Entries supplied START
(* ===== verification/PrivilegeDefs.v ===== *)
(** * PrivilegeDefs: the privilege bits and masks of [privilege.h]

    [privilege_t] is an enum over [unsigned long long]: a word of 64 bits of
    which every enumerator is one.  The masks are the constexpr combinations of
    the header: the object-level sets ([COL_ACLS] ... [GLOBAL_ACLS]), the
    requirement of each statement, command and system variable ([PRIV_...]) and
    the chunks in which the grant tables store them ([DB_CHUNK...]). *)

From stdpp Require Import base numbers list.
From Stdlib Require Import ZArith Lia.
From S2P Require Import Prelude Bits.

Local Open Scope Z_scope.
Local Open Scope cxx_scope.

(* [privilege.h:29-30 privilege_t] *)
Definition privilege_t : Type := Z.

(* [privilege.h:31-31 privilege_t::NO_ACL] *)
Definition NO_ACL : privilege_t := 0.

(* [privilege.h:32-32 privilege_t::SELECT_ACL] *)
Definition SELECT_ACL : privilege_t := 1 <<< 0.

(* [privilege.h:33-33 privilege_t::INSERT_ACL] *)
Definition INSERT_ACL : privilege_t := 1 <<< 1.

(* [privilege.h:34-34 privilege_t::UPDATE_ACL] *)
Definition UPDATE_ACL : privilege_t := 1 <<< 2.

(* [privilege.h:35-35 privilege_t::DELETE_ACL] *)
Definition DELETE_ACL : privilege_t := 1 <<< 3.

(* [privilege.h:36-36 privilege_t::CREATE_ACL] *)
Definition CREATE_ACL : privilege_t := 1 <<< 4.

(* [privilege.h:37-37 privilege_t::DROP_ACL] *)
Definition DROP_ACL : privilege_t := 1 <<< 5.
(* ===== verification/Privilege.v ===== *)
(** * Privilege: how privileges are stored in the grant tables

    The [fix_rights_for_...] functions of [privilege.h] turn the bits of a grant
    table row into privileges and the [get_rights_for_...] functions go back.
    The class [PrivilegeCodec] states what the grant code needs of such a pair;
    the four pairs (database, table, column, procedure) are its instances.  The
    enum [mysql_db_table_field] of [sql_acl.h] fixes the column order that the
    database pair has to agree with. *)

From stdpp Require Import base numbers list.
From Stdlib Require Import ZArith Lia Btauto.
From S2P Require Import Prelude Bits PrivilegeDefs.

Local Open Scope Z_scope.
Local Open Scope cxx_scope.

(** ** Definitions *)

(* [privilege.h:645-656 fix_rights_for_db] *)
Definition fix_rights_for_db (access : privilege_t) : privilege_t :=
  let A := access in
  (A &&& DB_CHUNK0) ||| (u64 (A <<< 4) &&& DB_CHUNK1) ||| (u64 (A <<< 6) &&& DB_CHUNK2) |||
  (u64 (A <<< 9) &&& DB_CHUNK3) ||| (u64 (A <<< 2) &&& DB_CHUNK4) |||
  (u64 (A <<< 9) &&& DB_CHUNK5) ||| (u64 (A <<< 10) &&& DB_CHUNK6).

(* [privilege.h:658-669 get_rights_for_db] *)
Definition get_rights_for_db (access : privilege_t) : privilege_t :=
  let A := access in
  (A &&& DB_CHUNK0) ||| ((A &&& DB_CHUNK1) >>> 4) ||| ((A &&& DB_CHUNK2) >>> 6) |||
  ((A &&& DB_CHUNK3) >>> 9) ||| ((A &&& DB_CHUNK4) >>> 2) |||
  ((A &&& DB_CHUNK5) >>> 9) ||| ((A &&& DB_CHUNK6) >>> 10).

(* [privilege.h:679-688 fix_rights_for_table] *)
Definition fix_rights_for_table (access : privilege_t) : privilege_t :=
  let A := access in
  (A &&& TBL_CHUNK0) ||| (u64 (A <<< 4) &&& TBL_CHUNK1) ||| (u64 (A <<< 11) &&& TBL_CHUNK2) |||
  (u64 (A <<< 15) &&& TBL_CHUNK3) ||| (u64 (A <<< 16) &&& TBL_CHUNK4).

(* [privilege.h:691-700 get_rights_for_table] *)
Definition get_rights_for_table (access : privilege_t) : privilege_t :=
  let A := access in
  (A &&& TBL_CHUNK0) ||| ((A &&& TBL_CHUNK1) >>> 4) ||| ((A &&& TBL_CHUNK2) >>> 11) |||
  ((A &&& TBL_CHUNK3) >>> 15) ||| ((A &&& TBL_CHUNK4) >>> 16).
Entries supplied END
▶ **Exercise objective**
Retrieve each line of the data in which the word "tables" can be found.

▶ **Response for this exercise**
    the chunks in which the grant tables store them ([DB_CHUNK...]). *)
(** * Privilege: how privileges are stored in the grant tables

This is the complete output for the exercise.